In October 2021, a new referral was made to the Enlarged Board of Appeal at the EPO, and given the code G2/21. The issue discussed in the referral was briefly named “plausibility”.
The referral was made in decision T0116/18 of the Boards of Appeal. This decision concerned an appeal filed after an opposition against a patent relating to insecticide compositions. The appeal case involved a discussion on inventive step relying on a technical effect that the proprietor had attempted to demonstrate with the help of post-published evidence.
Post-published evidence is evidence that was not public before the filing date of the patent in suit. It is also not part of the application as filed.
It was considered necessary to refer the case to the Enlarged Board of Appeal, since the allowability of the main request of the patent depended on such post-published data as proof of an effect achieved using the insecticides, and since three diverging lines of earlier case law on interpretation of such issues were identified. Thus, they considered it necessary to obtain a decision from the Enlarged Board that would unify these lines of case law. The three lines were identified as follows.
- Ab initio plausibility: According to one line of EPO case law, post-published evidence can be taken into account only if the skilled person had reason, based on the application as filed and the common general knowledge at the filing date, to assume that the technical effect described in this post-published evidence is achieved. However, in such cases, the application as filed should include some data justifying this assumption.
- Ab initio implausibility: Another line of case law indicates that post-published evidence can only be disregarded if the skilled person would have had legitimate reasons to doubt that the technical effect would have been achieved on the filing date. Such doubt can be based for example on the application as filed or the common general knowledge indicating that the alleged technical effect is not obtained.
- No plausibility: Based on a third line of case law, the lack of plausibility is not a sufficient reason for disregarding post-published evidence, since the inventive step argumentation might require re-formulation, after the date of filing, of the technical problem solved by the invention. Thus, the application as filed can not be expected to already contain all the evidence demonstrating this newly formulated technical effect.

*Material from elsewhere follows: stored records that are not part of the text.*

Lemma socks_loop_ok fuel : forall buf s req,
  q_holds buf s -> Forall is_byte s -> 2 <= zlen s -> zlen s < Z.of_nat fuel -> req_ok req ->
  exists buf' r' ret, socks_loop addressmap safe_socks fuel buf req = Ok (buf', r', ret) /\ fetched s buf' r' ret.
Proof.
  induction fuel as [|fuel IH]; intros buf s req Hb Hs H2 Hf Hr; [lia|]. cbn [socks_loop]. rewrite (q_datalen_ok buf s Hb).
  unfold MAX_SOCKS_MESSAGE_LEN. destruct (q_pullup_ok buf s (Z.min 512 (zlen s)) Hb) as (b1 & hd & -> & Hb1 & Hh); [lia|]. cbn [cbind].
  destruct hd as [d|]; [|subst s; change (zlen (@nil Z)) with 0 in H2; lia]. destruct Hh as [(rest & ->) Hd]. rewrite zlen_app in *.
  pose proof (zlen_nonneg rest). rewrite (proj2 (Z.leb_le 2 (zlen d))) by lia. cbn [negb]. pose proof (proj1 (proj1 (Forall_app _ _ _) Hs)) as Hdb.
  destruct (parse_socks_ok d req Hdb) as ([[r n] res] & -> & Hr' & Hres); [lia|done|]. cbn [cbind].
  destruct res; cbv iota in Hres.
  - destruct (q_clear_ok b1 _ Hb1) as (b2 & -> & Hb2). cbn [cbind]. do 3 eexists. split; [done|]. split; [done|]. by left.
  - rewrite (proj2 (Z.eqb_eq _ _)) by (unfold MAX_SOCKS_MESSAGE_LEN in Hres; lia). do 3 eexists. split; [done|]. split; [done|]. right. left. split; [done|]. by exists [], (d ++ rest).
  - destruct Hres as [Hn Hacc]. destruct (drain_n b1 _ n Hb1) as (b2 & -> & Hb2); [zlia|]. cbn [cbind]. do 3 eexists. split; [done|].
    split; [done|]. right. right. split; [done|]. exists [], (d ++ rest), n. split; [done|]. split; [zlia|]. split; [done|]. by exists d, rest.
  - destruct (drain_n b1 _ n Hb1) as (b2 & -> & Hb2); [zlia|]. cbn [cbind]. rewrite (q_datalen_ok b2 _ Hb2).
    assert (Hcut : d ++ rest = take (Z.to_nat n) (d ++ rest) ++ drop (Z.to_nat n) (d ++ rest)) by (by rewrite take_drop).
    assert (Hlen : zlen (drop (Z.to_nat n) (d ++ rest)) = zlen d + zlen rest - n) by (unfold zlen in *; rewrite length_drop, length_app; lia).
    destruct (Z.leb_spec 2 (zlen (drop (Z.to_nat n) (d ++ rest)))).
    + destruct (IH b2 _ r Hb2) as (b3 & r3 & ret & -> & Hfe); [by apply Forall_drop|done|lia|done|]. do 3 eexists. split; [done|].
      rewrite Hcut. by apply fetched_prefix.
    + do 3 eexists. split; [done|]. split; [done|]. right. left. split; [done|]. by exists (take (Z.to_nat n) (d ++ rest)), (drop (Z.to_nat n) (d ++ rest)).
Qed.

End Handlers.
(* ===== verification/Policies.v ===== *)
(** * Address policies

    Models the evaluation and the normalisation of address policies in core/or/policies.c: lists of entries that accept or
    reject networks and ranges of ports, of which the first that matches decides.

    A policy is the list of its entries, [None] where the code has NULL.  The reference count of an entry and the table that shares
    equal entries ([addr_policy_get_canonical_entry]) are left out: they give back an equal entry. *)

From S2P Require Import Prelude CString DiOps UtilString StrList Inaddr Address.
From Stdlib Require Import ZArith String.
From stdpp Require Import base list numbers sets.
Open Scope Z_scope.

Inductive addr_policy_action_t := ADDR_POLICY_ACCEPT | ADDR_POLICY_REJECT.

#[export] Instance addr_policy_action_eq_dec : EqDecision addr_policy_action_t.
Proof. solve_decision. Defined.

Record addr_policy_t := mkpol { policy_type : addr_policy_action_t; is_private : bool; maskbits : Z; addr : tor_addr_t; prt_min : Z; prt_max : Z }.

Inductive addr_policy_result_t := ADDR_POLICY_ACCEPTED | ADDR_POLICY_REJECTED | ADDR_POLICY_PROBABLY_ACCEPTED | ADDR_POLICY_PROBABLY_REJECTED.

#[export] Instance addr_policy_result_eq_dec : EqDecision addr_policy_result_t.
Proof. solve_decision. Defined.

Definition is_accept_entry (p : addr_policy_t) : bool := bool_decide (policy_type p = ADDR_POLICY_ACCEPT).

Section Policies.

(** The path pointers of two addresses of family AF_UNIX. *)
Variables ptr1 ptr2 : Z.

Clearly, these different lines of case law can lead to significant differences in the outcomes of such cases.
Why is this important?
The EPO President has decided on 23.11.2021 that all examination and opposition proceedings, the outcome of which entirely depends on the outcome of this referral, will be suspended until the decision of the Enlarged Board has been given.
The following questions were referred to the Enlarged Board of Appeal for decision.
If for acknowledgement of inventive step the patent proprietor relies on a technical effect and has submitted evidence, such as experimental data, to prove such an effect, this evidence not having been public before the filing date of the patent in suit and having been filed after that date (post-published evidence):
1. Should an exception to the principle of free evaluation of evidence (see e.g. G 3/97, Reasons 5, and G 1/12, Reasons 31) be accepted in that post-published evidence must be disregarded on the ground that the proof of the effect rests exclusively on the post-published evidence?
2. If the answer is yes (the post-published evidence must be disregarded if the proof of the effect rests exclusively on this evidence), can the post-published evidence be taken into consideration if, based on the information in the patent application in suit or the common general knowledge, the skilled person at the filing date of the patent application in suit would have considered the effect plausible (ab initio plausibility)?
3. If the answer to the first question is yes (the post-published evidence must be disregarded if the proof of the effect rests exclusively on this evidence), can the post-published evidence be taken into consideration if, based on the information in the patent application in suit or the common general knowledge, the skilled person at the filing date of the patent application in suit would have seen no reason to consider the effect implausible (ab initio implausibility)?